Try it » Set down all of the data exactly as it appears.

(Stored data)
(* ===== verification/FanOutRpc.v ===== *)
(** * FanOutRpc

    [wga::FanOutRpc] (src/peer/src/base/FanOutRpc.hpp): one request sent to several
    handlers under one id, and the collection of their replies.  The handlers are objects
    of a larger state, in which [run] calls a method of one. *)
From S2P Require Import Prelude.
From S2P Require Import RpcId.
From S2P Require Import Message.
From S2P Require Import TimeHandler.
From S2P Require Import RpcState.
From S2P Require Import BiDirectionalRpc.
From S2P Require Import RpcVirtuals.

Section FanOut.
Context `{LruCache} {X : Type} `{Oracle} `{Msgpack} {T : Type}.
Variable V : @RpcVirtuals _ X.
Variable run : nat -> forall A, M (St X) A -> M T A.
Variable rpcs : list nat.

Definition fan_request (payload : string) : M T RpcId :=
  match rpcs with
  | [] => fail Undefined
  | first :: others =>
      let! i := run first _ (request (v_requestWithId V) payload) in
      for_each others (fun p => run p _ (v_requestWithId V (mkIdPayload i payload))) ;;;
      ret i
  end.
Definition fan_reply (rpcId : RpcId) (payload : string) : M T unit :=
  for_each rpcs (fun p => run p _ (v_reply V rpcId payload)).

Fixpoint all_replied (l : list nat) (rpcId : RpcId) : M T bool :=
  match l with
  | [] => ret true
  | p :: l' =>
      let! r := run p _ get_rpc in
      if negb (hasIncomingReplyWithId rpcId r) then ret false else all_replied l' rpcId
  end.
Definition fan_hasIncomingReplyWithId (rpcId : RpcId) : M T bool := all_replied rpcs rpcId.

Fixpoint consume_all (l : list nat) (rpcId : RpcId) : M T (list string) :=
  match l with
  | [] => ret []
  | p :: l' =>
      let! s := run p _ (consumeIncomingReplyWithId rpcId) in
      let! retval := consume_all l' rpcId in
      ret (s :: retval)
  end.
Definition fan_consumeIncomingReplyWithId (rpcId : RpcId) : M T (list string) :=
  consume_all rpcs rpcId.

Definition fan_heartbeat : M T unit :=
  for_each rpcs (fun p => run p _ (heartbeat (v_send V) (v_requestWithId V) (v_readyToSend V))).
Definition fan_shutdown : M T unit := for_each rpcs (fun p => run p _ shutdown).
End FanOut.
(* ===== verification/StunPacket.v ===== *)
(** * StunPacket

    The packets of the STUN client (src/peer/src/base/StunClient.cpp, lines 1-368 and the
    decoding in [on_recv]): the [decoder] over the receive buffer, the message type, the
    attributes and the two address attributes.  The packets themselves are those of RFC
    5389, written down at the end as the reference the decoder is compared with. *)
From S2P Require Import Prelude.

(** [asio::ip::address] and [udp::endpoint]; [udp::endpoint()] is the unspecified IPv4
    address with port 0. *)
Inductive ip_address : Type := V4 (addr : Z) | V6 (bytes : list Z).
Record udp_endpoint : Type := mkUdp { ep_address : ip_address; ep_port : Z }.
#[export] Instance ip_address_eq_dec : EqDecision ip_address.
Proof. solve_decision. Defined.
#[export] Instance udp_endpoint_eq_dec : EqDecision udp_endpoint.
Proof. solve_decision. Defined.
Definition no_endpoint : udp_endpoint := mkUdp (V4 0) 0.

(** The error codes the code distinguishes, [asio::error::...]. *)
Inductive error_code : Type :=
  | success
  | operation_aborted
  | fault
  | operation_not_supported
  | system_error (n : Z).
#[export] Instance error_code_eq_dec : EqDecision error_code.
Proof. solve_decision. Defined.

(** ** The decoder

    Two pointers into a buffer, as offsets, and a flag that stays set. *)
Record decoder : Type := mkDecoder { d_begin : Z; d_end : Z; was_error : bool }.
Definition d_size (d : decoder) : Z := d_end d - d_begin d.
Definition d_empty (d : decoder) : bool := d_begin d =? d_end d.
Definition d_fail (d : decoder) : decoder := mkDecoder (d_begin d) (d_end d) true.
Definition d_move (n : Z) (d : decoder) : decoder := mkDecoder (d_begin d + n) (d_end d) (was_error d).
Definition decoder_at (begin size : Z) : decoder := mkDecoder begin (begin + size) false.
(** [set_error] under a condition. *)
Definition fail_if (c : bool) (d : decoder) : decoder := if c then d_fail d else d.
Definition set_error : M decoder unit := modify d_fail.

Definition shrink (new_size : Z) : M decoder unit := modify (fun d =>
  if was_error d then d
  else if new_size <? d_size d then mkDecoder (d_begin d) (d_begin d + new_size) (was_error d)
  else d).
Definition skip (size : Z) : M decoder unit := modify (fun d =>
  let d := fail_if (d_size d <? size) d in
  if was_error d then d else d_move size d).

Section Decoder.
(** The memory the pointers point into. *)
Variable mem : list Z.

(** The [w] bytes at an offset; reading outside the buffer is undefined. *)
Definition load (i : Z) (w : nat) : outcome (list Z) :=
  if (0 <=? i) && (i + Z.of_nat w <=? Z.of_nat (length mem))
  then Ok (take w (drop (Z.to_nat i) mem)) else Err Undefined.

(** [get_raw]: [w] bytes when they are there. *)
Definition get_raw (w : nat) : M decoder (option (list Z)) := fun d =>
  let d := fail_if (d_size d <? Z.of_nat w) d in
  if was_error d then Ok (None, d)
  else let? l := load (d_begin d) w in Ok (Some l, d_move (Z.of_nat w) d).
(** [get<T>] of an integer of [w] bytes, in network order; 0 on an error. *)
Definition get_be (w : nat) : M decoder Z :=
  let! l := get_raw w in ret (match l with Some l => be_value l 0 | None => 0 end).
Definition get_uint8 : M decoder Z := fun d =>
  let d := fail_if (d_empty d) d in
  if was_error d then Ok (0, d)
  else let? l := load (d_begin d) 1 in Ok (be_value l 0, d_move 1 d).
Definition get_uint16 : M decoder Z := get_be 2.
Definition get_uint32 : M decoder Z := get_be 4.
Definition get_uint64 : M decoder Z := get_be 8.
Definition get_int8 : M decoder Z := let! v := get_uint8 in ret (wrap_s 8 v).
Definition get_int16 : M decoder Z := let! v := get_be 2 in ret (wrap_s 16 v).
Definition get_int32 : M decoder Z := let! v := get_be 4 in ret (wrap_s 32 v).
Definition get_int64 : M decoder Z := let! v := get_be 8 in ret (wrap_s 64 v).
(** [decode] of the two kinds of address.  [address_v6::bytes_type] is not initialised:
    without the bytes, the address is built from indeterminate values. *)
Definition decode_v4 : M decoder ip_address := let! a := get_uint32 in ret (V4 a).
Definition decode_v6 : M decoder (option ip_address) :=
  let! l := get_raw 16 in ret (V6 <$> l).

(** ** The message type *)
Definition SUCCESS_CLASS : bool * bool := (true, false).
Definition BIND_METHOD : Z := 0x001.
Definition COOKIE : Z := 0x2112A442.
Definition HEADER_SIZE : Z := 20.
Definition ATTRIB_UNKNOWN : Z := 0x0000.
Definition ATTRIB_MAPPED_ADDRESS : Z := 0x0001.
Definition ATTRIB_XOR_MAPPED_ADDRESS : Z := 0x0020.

Task response »
(* ===== verification/FanOutRpc.v ===== *)
(** * FanOutRpc

    [wga::FanOutRpc] (src/peer/src/base/FanOutRpc.hpp): one request sent to several
    handlers under one id, and the collection of their replies.  The handlers are objects
    of a larger state, in which [run] calls a method of one. *)
From S2P Require Import Prelude.
From S2P Require Import RpcId.
From S2P Require Import Message.
From S2P Require Import TimeHandler.
From S2P Require Import RpcState.
From S2P Require Import BiDirectionalRpc.
From S2P Require Import RpcVirtuals.

Section FanOut.
Context `{LruCache} {X : Type} `{Oracle} `{Msgpack} {T : Type}.
Variable V : @RpcVirtuals _ X.
Variable run : nat -> forall A, M (St X) A -> M T A.
Variable rpcs : list nat.

Definition fan_request (payload : string) : M T RpcId :=
  match rpcs with
  | [] => fail Undefined
  | first :: others =>
      let! i := run first _ (request (v_requestWithId V) payload) in
      for_each others (fun p => run p _ (v_requestWithId V (mkIdPayload i payload))) ;;;
      ret i
  end.
Definition fan_reply (rpcId : RpcId) (payload : string) : M T unit :=
  for_each rpcs (fun p => run p _ (v_reply V rpcId payload)).

Fixpoint all_replied (l : list nat) (rpcId : RpcId) : M T bool :=
  match l with
  | [] => ret true
  | p :: l' =>
      let! r := run p _ get_rpc in
      if negb (hasIncomingReplyWithId rpcId r) then ret false else all_replied l' rpcId
  end.
Definition fan_hasIncomingReplyWithId (rpcId : RpcId) : M T bool := all_replied rpcs rpcId.

Fixpoint consume_all (l : list nat) (rpcId : RpcId) : M T (list string) :=
  match l with
  | [] => ret []
  | p :: l' =>
      let! s := run p _ (consumeIncomingReplyWithId rpcId) in
      let! retval := consume_all l' rpcId in
      ret (s :: retval)
  end.
Definition fan_consumeIncomingReplyWithId (rpcId : RpcId) : M T (list string) :=
  consume_all rpcs rpcId.

Definition fan_heartbeat : M T unit :=
  for_each rpcs (fun p => run p _ (heartbeat (v_send V) (v_requestWithId V) (v_readyToSend V))).
Definition fan_shutdown : M T unit := for_each rpcs (fun p => run p _ shutdown).
End FanOut.
(* ===== verification/StunPacket.v ===== *)
(** * StunPacket

    The packets of the STUN client (src/peer/src/base/StunClient.cpp, lines 1-368 and the
    decoding in [on_recv]): the [decoder] over the receive buffer, the message type, the
    attributes and the two address attributes.  The packets themselves are those of RFC
    5389, written down at the end as the reference the decoder is compared with. *)
From S2P Require Import Prelude.

(** [asio::ip::address] and [udp::endpoint]; [udp::endpoint()] is the unspecified IPv4
    address with port 0. *)
Inductive ip_address : Type := V4 (addr : Z) | V6 (bytes : list Z).
Record udp_endpoint : Type := mkUdp { ep_address : ip_address; ep_port : Z }.
#[export] Instance ip_address_eq_dec : EqDecision ip_address.
Proof. solve_decision. Defined.
#[export] Instance udp_endpoint_eq_dec : EqDecision udp_endpoint.
Proof. solve_decision. Defined.
Definition no_endpoint : udp_endpoint := mkUdp (V4 0) 0.

(** The error codes the code distinguishes, [asio::error::...]. *)
Inductive error_code : Type :=
  | success
  | operation_aborted
  | fault
  | operation_not_supported
  | system_error (n : Z).
#[export] Instance error_code_eq_dec : EqDecision error_code.
Proof. solve_decision. Defined.

(** ** The decoder

    Two pointers into a buffer, as offsets, and a flag that stays set. *)
Record decoder : Type := mkDecoder { d_begin : Z; d_end : Z; was_error : bool }.
Definition d_size (d : decoder) : Z := d_end d - d_begin d.
Definition d_empty (d : decoder) : bool := d_begin d =? d_end d.
Definition d_fail (d : decoder) : decoder := mkDecoder (d_begin d) (d_end d) true.
Definition d_move (n : Z) (d : decoder) : decoder := mkDecoder (d_begin d + n) (d_end d) (was_error d).
Definition decoder_at (begin size : Z) : decoder := mkDecoder begin (begin + size) false.
(** [set_error] under a condition. *)
Definition fail_if (c : bool) (d : decoder) : decoder := if c then d_fail d else d.
Definition set_error : M decoder unit := modify d_fail.

Definition shrink (new_size : Z) : M decoder unit := modify (fun d =>
  if was_error d then d
  else if new_size <? d_size d then mkDecoder (d_begin d) (d_begin d + new_size) (was_error d)
  else d).
Definition skip (size : Z) : M decoder unit := modify (fun d =>
  let d := fail_if (d_size d <? size) d in
  if was_error d then d else d_move size d).

Section Decoder.
(** The memory the pointers point into. *)
Variable mem : list Z.

(** The [w] bytes at an offset; reading outside the buffer is undefined. *)
Definition load (i : Z) (w : nat) : outcome (list Z) :=
  if (0 <=? i) && (i + Z.of_nat w <=? Z.of_nat (length mem))
  then Ok (take w (drop (Z.to_nat i) mem)) else Err Undefined.

(** [get_raw]: [w] bytes when they are there. *)
Definition get_raw (w : nat) : M decoder (option (list Z)) := fun d =>
  let d := fail_if (d_size d <? Z.of_nat w) d in
  if was_error d then Ok (None, d)
  else let? l := load (d_begin d) w in Ok (Some l, d_move (Z.of_nat w) d).
(** [get<T>] of an integer of [w] bytes, in network order; 0 on an error. *)
Definition get_be (w : nat) : M decoder Z :=
  let! l := get_raw w in ret (match l with Some l => be_value l 0 | None => 0 end).
Definition get_uint8 : M decoder Z := fun d =>
  let d := fail_if (d_empty d) d in
  if was_error d then Ok (0, d)
  else let? l := load (d_begin d) 1 in Ok (be_value l 0, d_move 1 d).
Definition get_uint16 : M decoder Z := get_be 2.
Definition get_uint32 : M decoder Z := get_be 4.
Definition get_uint64 : M decoder Z := get_be 8.
Definition get_int8 : M decoder Z := let! v := get_uint8 in ret (wrap_s 8 v).
Definition get_int16 : M decoder Z := let! v := get_be 2 in ret (wrap_s 16 v).
Definition get_int32 : M decoder Z := let! v := get_be 4 in ret (wrap_s 32 v).
Definition get_int64 : M decoder Z := let! v := get_be 8 in ret (wrap_s 64 v).
(** [decode] of the two kinds of address.  [address_v6::bytes_type] is not initialised:
    without the bytes, the address is built from indeterminate values. *)
Definition decode_v4 : M decoder ip_address := let! a := get_uint32 in ret (V4 a).
Definition decode_v6 : M decoder (option ip_address) :=
  let! l := get_raw 16 in ret (V6 <$> l).

(** ** The message type *)
Definition SUCCESS_CLASS : bool * bool := (true, false).
Definition BIND_METHOD : Z := 0x001.
Definition COOKIE : Z := 0x2112A442.
Definition HEADER_SIZE : Z := 20.
Definition ATTRIB_UNKNOWN : Z := 0x0000.
Definition ATTRIB_MAPPED_ADDRESS : Z := 0x0001.
Definition ATTRIB_XOR_MAPPED_ADDRESS : Z := 0x0020.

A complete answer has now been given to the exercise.